**Exercise aim**
The required answer is an exact copy of every entry underneath.

**Data for analysis**

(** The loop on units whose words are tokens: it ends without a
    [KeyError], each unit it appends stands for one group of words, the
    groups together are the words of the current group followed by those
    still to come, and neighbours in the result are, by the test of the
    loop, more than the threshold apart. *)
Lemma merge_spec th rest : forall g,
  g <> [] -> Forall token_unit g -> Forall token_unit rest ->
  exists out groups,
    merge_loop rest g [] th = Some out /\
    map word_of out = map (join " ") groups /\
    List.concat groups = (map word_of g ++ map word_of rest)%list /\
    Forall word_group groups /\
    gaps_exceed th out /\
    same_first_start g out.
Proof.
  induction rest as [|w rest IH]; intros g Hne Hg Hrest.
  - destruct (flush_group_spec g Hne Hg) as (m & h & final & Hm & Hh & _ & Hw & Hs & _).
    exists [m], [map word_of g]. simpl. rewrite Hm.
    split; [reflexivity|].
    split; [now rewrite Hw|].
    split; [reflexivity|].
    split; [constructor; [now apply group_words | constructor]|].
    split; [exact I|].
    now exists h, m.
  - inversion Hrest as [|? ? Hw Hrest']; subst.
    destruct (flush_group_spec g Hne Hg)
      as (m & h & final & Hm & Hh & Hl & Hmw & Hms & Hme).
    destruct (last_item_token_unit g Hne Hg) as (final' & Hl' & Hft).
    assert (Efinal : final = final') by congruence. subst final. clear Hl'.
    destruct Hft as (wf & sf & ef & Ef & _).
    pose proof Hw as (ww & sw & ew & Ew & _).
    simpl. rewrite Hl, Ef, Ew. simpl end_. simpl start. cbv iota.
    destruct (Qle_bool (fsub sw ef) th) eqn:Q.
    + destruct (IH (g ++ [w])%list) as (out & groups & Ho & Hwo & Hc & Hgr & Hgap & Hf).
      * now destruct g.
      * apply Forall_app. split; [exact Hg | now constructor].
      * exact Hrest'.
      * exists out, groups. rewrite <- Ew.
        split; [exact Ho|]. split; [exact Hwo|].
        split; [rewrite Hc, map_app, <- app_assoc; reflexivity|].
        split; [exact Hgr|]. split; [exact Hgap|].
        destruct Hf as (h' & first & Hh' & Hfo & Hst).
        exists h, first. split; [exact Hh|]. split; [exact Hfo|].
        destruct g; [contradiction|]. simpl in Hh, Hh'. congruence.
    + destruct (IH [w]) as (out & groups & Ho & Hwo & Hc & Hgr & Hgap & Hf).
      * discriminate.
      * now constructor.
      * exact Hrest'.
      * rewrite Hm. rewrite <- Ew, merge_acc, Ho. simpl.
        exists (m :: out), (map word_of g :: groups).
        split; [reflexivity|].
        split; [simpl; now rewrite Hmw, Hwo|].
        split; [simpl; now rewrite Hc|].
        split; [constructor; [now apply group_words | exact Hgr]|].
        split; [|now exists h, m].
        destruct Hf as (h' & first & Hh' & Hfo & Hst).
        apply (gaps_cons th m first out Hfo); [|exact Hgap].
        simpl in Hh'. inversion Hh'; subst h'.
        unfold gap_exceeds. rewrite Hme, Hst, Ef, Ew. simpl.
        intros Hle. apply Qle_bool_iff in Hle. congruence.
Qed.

**Solved problem**
(** The loop on units whose words are tokens: it ends without a
    [KeyError], each unit it appends stands for one group of words, the
    groups together are the words of the current group followed by those
    still to come, and neighbours in the result are, by the test of the
    loop, more than the threshold apart. *)
Lemma merge_spec th rest : forall g,
  g <> [] -> Forall token_unit g -> Forall token_unit rest ->
  exists out groups,
    merge_loop rest g [] th = Some out /\
    map word_of out = map (join " ") groups /\
    List.concat groups = (map word_of g ++ map word_of rest)%list /\
    Forall word_group groups /\
    gaps_exceed th out /\
    same_first_start g out.
Proof.
  induction rest as [|w rest IH]; intros g Hne Hg Hrest.
  - destruct (flush_group_spec g Hne Hg) as (m & h & final & Hm & Hh & _ & Hw & Hs & _).
    exists [m], [map word_of g]. simpl. rewrite Hm.
    split; [reflexivity|].
    split; [now rewrite Hw|].
    split; [reflexivity|].
    split; [constructor; [now apply group_words | constructor]|].
    split; [exact I|].
    now exists h, m.
  - inversion Hrest as [|? ? Hw Hrest']; subst.
    destruct (flush_group_spec g Hne Hg)
      as (m & h & final & Hm & Hh & Hl & Hmw & Hms & Hme).
    destruct (last_item_token_unit g Hne Hg) as (final' & Hl' & Hft).
    assert (Efinal : final = final') by congruence. subst final. clear Hl'.
    destruct Hft as (wf & sf & ef & Ef & _).
    pose proof Hw as (ww & sw & ew & Ew & _).
    simpl. rewrite Hl, Ef, Ew. simpl end_. simpl start. cbv iota.
    destruct (Qle_bool (fsub sw ef) th) eqn:Q.
    + destruct (IH (g ++ [w])%list) as (out & groups & Ho & Hwo & Hc & Hgr & Hgap & Hf).
      * now destruct g.
      * apply Forall_app. split; [exact Hg | now constructor].
      * exact Hrest'.
      * exists out, groups. rewrite <- Ew.
        split; [exact Ho|]. split; [exact Hwo|].
        split; [rewrite Hc, map_app, <- app_assoc; reflexivity|].
        split; [exact Hgr|]. split; [exact Hgap|].
        destruct Hf as (h' & first & Hh' & Hfo & Hst).
        exists h, first. split; [exact Hh|]. split; [exact Hfo|].
        destruct g; [contradiction|]. simpl in Hh, Hh'. congruence.
    + destruct (IH [w]) as (out & groups & Ho & Hwo & Hc & Hgr & Hgap & Hf).
      * discriminate.
      * now constructor.
      * exact Hrest'.
      * rewrite Hm. rewrite <- Ew, merge_acc, Ho. simpl.
        exists (m :: out), (map word_of g :: groups).
        split; [reflexivity|].
        split; [simpl; now rewrite Hmw, Hwo|].
        split; [simpl; now rewrite Hc|].
        split; [constructor; [now apply group_words | exact Hgr]|].
        split; [|now exists h, m].
        destruct Hf as (h' & first & Hh' & Hfo & Hst).
        apply (gaps_cons th m first out Hfo); [|exact Hgap].
        simpl in Hh'. inversion Hh'; subst h'.
        unfold gap_exceeds. rewrite Hme, Hst, Ef, Ew. simpl.
        intros Hle. apply Qle_bool_iff in Hle. congruence.
Qed.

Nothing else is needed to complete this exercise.